Doom
Huginn: I fly ahead, and I see that trouble brews.
Muninn: You always have, and I remember all troubles, and all dooms, and in the end they are nothing.
H: But there must one day be a doom to end all dooms. It is the nature of things.
M: I fly over the empirical, and in that dread empire, I see that there is no definite nature of things.
H: Except that they can be thought about, and thus understood, and thus controlled.
M: Or not.

1 Comments:
If there is no definite nature of things, then it follows that they can never be fully understood. how then are we to control what we do not understand? Physics does predict the doom to end all dooms - the heat death as predicted by the second law of thermodynamics. Yet it is inconceivable that humanity might last so long to see that, and even to see the death of our own sun, which will be before such heat death.
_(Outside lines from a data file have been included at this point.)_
(* ===== verification/Api.v ===== *)
(** * Authentication, and the handlers of the waiting room

    [internal/api/api.go], [internal/api/queue.go], [internal/api/sse.go] and
    [internal/api/admission.go].  Logging is left out; the metrics
    are in [Metrics]. *)

From S2P Require Import Prelude.
From S2P Require Import Go.
From S2P Require Import Redis.
From S2P Require Import Float.
From S2P Require Import Config.
From S2P Require Import Conn.
From S2P Require Import QueueStore.
From S2P Require Import Admission.
From S2P Require Import Window.
From S2P Require Import Token.
From S2P Require Import Http.
From S2P Require Import Encode.
Import Httpx.
Local Open Scope string_scope.
Local Open Scope Z_scope.
Local Open Scope list_scope.

Module Api.

Definition TokenCookie : string := "sg_queue_token".
Definition EntryHeader : string := "X-Entry-Token".
Definition IdempotencyHeader : string := "Idempotency-Key".
Definition FingerprintHeader : string := "X-Device-Fingerprint".

Definition bearer (r : Request) : string :=
  let h := Get_ r "Authorization" in
  if (7 <? String.length h)%nat && EqualFold (String.substring 0 7 h) "bearer "
  then TrimSpace (String.substring 7 (String.length h - 7) h) else emp.

Definition queueToken (r : Request) : string :=
  let t := bearer r in
  if decide (t <> emp) then t else default emp (Cookie r TokenCookie).

Definition binding `{Netip} (r : Request) (v4bits v6bits : Z) : Token.Binding :=
  Token.MkBinding (Get_ r FingerprintHeader) (IPPrefix (ClientIP r) v4bits v6bits).

Record authenticator := MkAuth { issuer : Token.Issuer; aEventID : string; v4bits : Z; v6bits : Z }.

Definition auth_of (i : Token.Issuer) (cfg : Cfg.Config) : authenticator :=
  MkAuth i (Cfg.Event.ID (Cfg.event cfg)) (Cfg.Token.IPv4PrefixBits (Cfg.token cfg)) (Cfg.Token.IPv6PrefixBits (Cfg.token cfg)).

Section Auth.
Context {W S : Type} `{HasRedis W S} `{Netip} `{Token.Jwt}.

Definition verify (a : authenticator) (r : Request) (raw kind : string) : H W Token.Claims :=
  if decide (raw = emp) then api_error 401 "token_required" "queue token is required"
  else
    res ← call (Token.VerifyBound (issuer a) raw kind (aEventID a) (binding r (v4bits a) (v6bits a)));
    match res with
    | Ok claims => mret claims
    | Err _ => api_error 401 "token_invalid" "token is not valid for this request"
    end.

End Auth.
End Api.

Module QueueApi.
Import Api.

Record QueueAPI := MkQueueAPI {
  auth : authenticator;
  store : Queue.Config;
  pollHint : Z;
  keepalive : Z;
  shardRate : float64;
  gates : Queue.Gates
}.

Definition NewQueueAPI (store : Queue.Config) (i : Token.Issuer) (cfg : Cfg.Config) : QueueAPI :=
  let a := Cfg.admission cfg in let e := Cfg.event cfg in
  let rate := f64_of_Z (Cfg.Admission.RatePerMin a) in
  let rate := if 0 <? Cfg.Event.ShardCount e then f64_div rate (f64_of_Z (Cfg.Event.ShardCount e)) else rate in
  let opens := if Cfg.Admission.AfterLottery a && negb (IsZero (Cfg.Event.OpenAt e))
               then time_add (Cfg.Event.OpenAt e) (Cfg.Event.LotteryWindow e) else zero_time in
  MkQueueAPI (auth_of i cfg) store (Cfg.Queue.StatusPollHint (Cfg.queue cfg)) (Cfg.Queue.SSEKeepalive (Cfg.queue cfg))
    rate (Queue.MkGates opens (Cfg.Admission.MinDwell a)).

Record StatusResponse := MkStatusResponse {
  Event : string; Shard : string; State : string; Segment : string; Rank : Z; Ahead : Z;
  ShardSize : Z; EstimateMS : Z; PollAfter : Z
}.

Definition Canceled : string := "context canceled".

(** One step of an event stream: the ticker, the keepalive ticker, or the end of the request. *)
Inductive tick := Tick | Keepalive | Done.

Inductive frame := Status_ (s : StatusResponse) | Comment.

(** The response writer of a stream: whether it is an [http.Flusher], and the outcomes of its
    writes in order (an exhausted list is a healthy connection). *)
Record writer := MkWriter { flusher : bool; writes : list bool }.

Definition next_write (ws : list bool) : bool * list bool :=
  match ws with [] => (true, []) | b :: ws => (b, ws) end.

(** The members of the JSON objects, by the struct tags. *)
Definition status_members (s : StatusResponse) : list Encode.member :=
  [Encode.Member "event" false (Encode.JStr (Event s)); Encode.Member "shard" false (Encode.JStr (Shard s));
   Encode.Member "state" false (Encode.JStr (State s)); Encode.Member "segment" true (Encode.JStr (Segment s));
   Encode.Member "rank" false (Encode.JInt (Rank s)); Encode.Member "ahead" false (Encode.JInt (Ahead s));
   Encode.Member "shard_size" false (Encode.JInt (ShardSize s));
   Encode.Member "estimated_wait_ms" false (Encode.JInt (EstimateMS s));
   Encode.Member "poll_after_ms" false (Encode.JInt (PollAfter s))].

Record HeartbeatRequest := MkHeartbeatRequest { PointerEntropy : float64; Visible : bool; Events : list string }.

Record HeartbeatResponse := MkHeartbeatResponse {
  hState : string; hRank : Z; Beats : Z; hRevived : bool; NextAfter : Z }.

Definition heartbeat_members (h : HeartbeatResponse) : list Encode.member :=
  [Encode.Member "state" false (Encode.JStr (hState h)); Encode.Member "rank" false (Encode.JInt (hRank h));
   Encode.Member "beats" false (Encode.JInt (Beats h)); Encode.Member "revived" false (Encode.JBool (hRevived h));
   Encode.Member "next_after_ms" false (Encode.JInt (NextAfter h))].

(** [status] answers with one snapshot or with a stream of frames. *)
Inductive status_answer := Once (s : StatusResponse) | Stream (frames : list frame).

Section Handlers.
Context {S : Type} `{Redis S} `{Lua S} `{Netip} `{Token.Jwt}.
Context (q : QueueAPI).

Definition snapshot (c : Token.Claims) : H (world S) StatusResponse :=
  res ← call (Queue.Position (store q) (Token.Shard c) (Token.TokenID c));
  match res with
  | Err e =>
      if errors_Is e Canceled then refuse (Plain e)
      else api_error 503 "unavailable" "queue is temporarily unavailable"
  | Ok snap =>
      t ← time_Now;
      mret (MkStatusResponse (Token.EventID c) (Queue.SShard snap) (Queue.Status snap) (Queue.Segment snap)
              (Queue.Rank snap) (Queue.Ahead snap) (Queue.Size snap)
              (Milliseconds (Queue.EstimateWaitAt snap t (shardRate q) (gates q))) (Milliseconds (pollHint q)))
  end.

Definition event_stream (v : string) : bool := String.prefix "text/event-stream" v.

Definition wantsSSE (r : Request) : bool := existsb event_stream (Header r "Accept").

(** Whether the stream goes on after a snapshot. *)
Definition goes_on (s : StatusResponse) : bool :=
  bool_decide (State s = "waiting") || bool_decide (State s = "evicting").

(** [send]: the frame written, if any, whether the stream goes on, and the writes to come. *)
Definition send (c : Token.Claims) (ws : list bool) : H (world S) (list frame * bool * list bool) := fun w =>
  let r := snapshot c w in
  Served (after r) (published r)
    (inl (match outcome r with
          | inl s => let '(ok, ws) := next_write ws in if ok then ([Status_ s], goes_on s, ws) else ([], false, ws)
          | inr _ => ([], false, ws)
          end)).

Fixpoint stream_loop (c : Token.Claims) (ticks : list tick) (ws : list bool) : H (world S) (list frame) :=
  match ticks with
  | [] | Done :: _ => mret []
  | Keepalive :: rest =>
      let '(ok, ws) := next_write ws in
      if negb ok then mret [] else fs ← stream_loop c rest ws; mret (Comment :: fs)
  | Tick :: rest =>
      x ← send c ws;
      if negb x.1.2 then mret x.1.1
      else fs ← stream_loop c rest x.2; mret (x.1.1 ++ fs)
  end.

(** The periods of the two tickers are positive.  A frame is listed when its write succeeds;
    of one that fails, the client may still have received a part. *)
Definition stream (c : Token.Claims) (rw : writer) (ticks : list tick) : H (world S) (list frame) :=
  if negb (flusher rw) then api_error 500 "sse_unsupported" "streaming is not supported"
  else
    x ← send c (writes rw);
    if negb x.1.2 then mret x.1.1
    else fs ← stream_loop c ticks x.2; mret (x.1.1 ++ fs).

Definition status (r : Request) (rw : writer) (ticks : list tick) : H (world S) (answer status_answer) :=
  claims ← verify (auth q) r (queueToken r) Token.KindQueue;
  if negb (wantsSSE r) then
    snap ← snapshot claims;
    WriteJSON 200 (Once snap)
  else
    frames ← stream claims rw ticks;
    WriteJSON 200 (Stream frames).

Definition heartbeat `{Json HeartbeatRequest} (r : Request) : H (world S) (answer HeartbeatResponse) :=
  claims ← verify (auth q) r (queueToken r) Token.KindQueue;
  body ← (if 0 <? ContentLength r then decoded r else mret (MkHeartbeatRequest f64_0 false []));
  res ← call (Queue.Heartbeat (store q) (Token.Shard claims) (Token.TokenID claims));
  match res with
  | Err _ => api_error 503 "unavailable" "queue is temporarily unavailable"
  | Ok beat =>
      t ← time_Now;
      _ ← publish (Telemetry.MkEvent Telemetry.KindHeartbeat (Token.EventID claims) (Token.Shard claims)
             (Token.TokenID claims) t (Token.FPHash claims)
             (Token.IPPrefix claims) (Milliseconds (Queue.Interval beat)) 0 0 (PointerEntropy body) (Visible body) 0);
      WriteJSON 200 (MkHeartbeatResponse (Queue.bStatus beat) (Queue.bRank beat) (Queue.Count beat)
                       (Queue.Revived beat) (Milliseconds (pollHint q)))
  end.

End Handlers.
End QueueApi.

Module AdmissionApi.
Import Api.

Record AdmissionAPI := MkAdmissionAPI {
  auth : authenticator;
  store : Admission.Config;
  issue : Token.Issuer;
  minDwell : Z;
  pollHint : Z
}.

Definition NewAdmissionAPI (store : Admission.Config) (i : Token.Issuer) (cfg : Cfg.Config) : AdmissionAPI :=
  MkAdmissionAPI (auth_of i cfg) store i (Cfg.Admission.MinDwell (Cfg.admission cfg)) (Cfg.Queue.StatusPollHint (Cfg.queue cfg)).

Definition observeRetry (a : AdmissionAPI) (waited : Z) : Z :=
  let left := int64_sub (minDwell a) waited in
  if pollHint a <? left then left else pollHint a.

Record RedeemResponse := MkRedeemResponse {
  Status : string; EntryToken : string; Rank : Z; Budget : Z; WaitedMS : Z; RetryMS : Z }.

Definition redeem_members (x : RedeemResponse) : list Encode.member :=
  [Encode.Member "status" false (Encode.JStr (Status x)); Encode.Member "entry_token" true (Encode.JStr (EntryToken x));
   Encode.Member "rank" true (Encode.JInt (Rank x)); Encode.Member "budget" false (Encode.JInt (Budget x));
   Encode.Member "waited_ms" true (Encode.JInt (WaitedMS x)); Encode.Member "retry_after_ms" true (Encode.JInt (RetryMS x))].

Section Handlers.
Context {S : Type} `{Redis S} `{Lua S} `{Netip} `{Token.Jwt}.
Context (a : AdmissionAPI).

(** The claims of an entry token: those of the queue token, with the id of the ticket. *)
Definition entry_claims (c : Token.Claims) (jti : string) : Token.Claims :=
  Token.MkClaims Token.KindEntry (Token.EventID c) (Token.TokenID c) jti (Token.Shard c) (Token.FPHash c)
    (Token.IPPrefix c) zero_time zero_time.

Definition redeem (r : Request) : H (world S) (answer RedeemResponse) :=
  claims ← verify (auth a) r (queueToken r) Token.KindQueue;
  id ← call Token.NewID;
  match id with
  | Err _ => api_error 500 "internal" "could not issue entry token"
  | Ok jti =>
      adm ← call (Admission.Admit (store a) (Token.Shard claims) (Token.TokenID claims) jti);
      match adm with
      | Err _ => api_error 503 "unavailable" "admission is temporarily unavailable"
      | Ok res =>
          let st := Admission.Status res in
          if decide (st = "admitted") then
            signed ← call (Token.Issue (issue a) (entry_claims claims (Admission.JTI res)));
            match signed with
            | Err _ => api_error 500 "internal" "could not issue entry token"
            | Ok (raw, _) =>
                t ← time_Now;
                _ ← publish (Telemetry.MkEvent Telemetry.KindAdmit (Token.EventID claims) (Token.Shard claims)
                       (Token.TokenID claims) t (Token.FPHash claims)
                       (Token.IPPrefix claims) 0 0 0 f64_0 false (Milliseconds (Admission.Waited res)));
                WriteJSON 200 (MkRedeemResponse st raw (Admission.Rank res) (Admission.rBudget res)
                                 (Milliseconds (Admission.Waited res)) 0)
            end
          else if decide (st = "not_yet") then
            WriteJSON 200 (MkRedeemResponse st emp (Admission.Rank res) (Admission.rBudget res) 0 0)
          else if decide (st = "observing") then
            WriteJSON 200 (MkRedeemResponse st emp (Admission.Rank res) (Admission.rBudget res) 0
                             (Milliseconds (observeRetry a (Admission.Waited res))))
          else if decide (st = "greylist") then
            WriteJSON 200 (MkRedeemResponse "challenge_required" emp (Admission.Rank res) (Admission.rBudget res) 0
                             (Milliseconds (pollHint a)))
          else if decide (st = "held" \/ st = "blocked") then
            api_error 403 st "this token is not eligible for admission"
          else api_error 409 st "no queue position for this token"
      end
  end.

End Handlers.
End AdmissionApi.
Yet who knows the nature of such things? For it is inconceivable for one to attempt to cognize the omniscient nature of God. Such attempts are much futility.
As it is said.
"A man can do nothing better than to eat and drink and find satisfaction in his work. This too, I see, is from the hand of God, for without him, who can eat or find enjoyment?" Ecc 2:24-25
Perhaps it is not given unto us to see these things fulfilled. In all likelihood, our own desires and rationalism would tell us that we would not desire to see such a thing come to pass.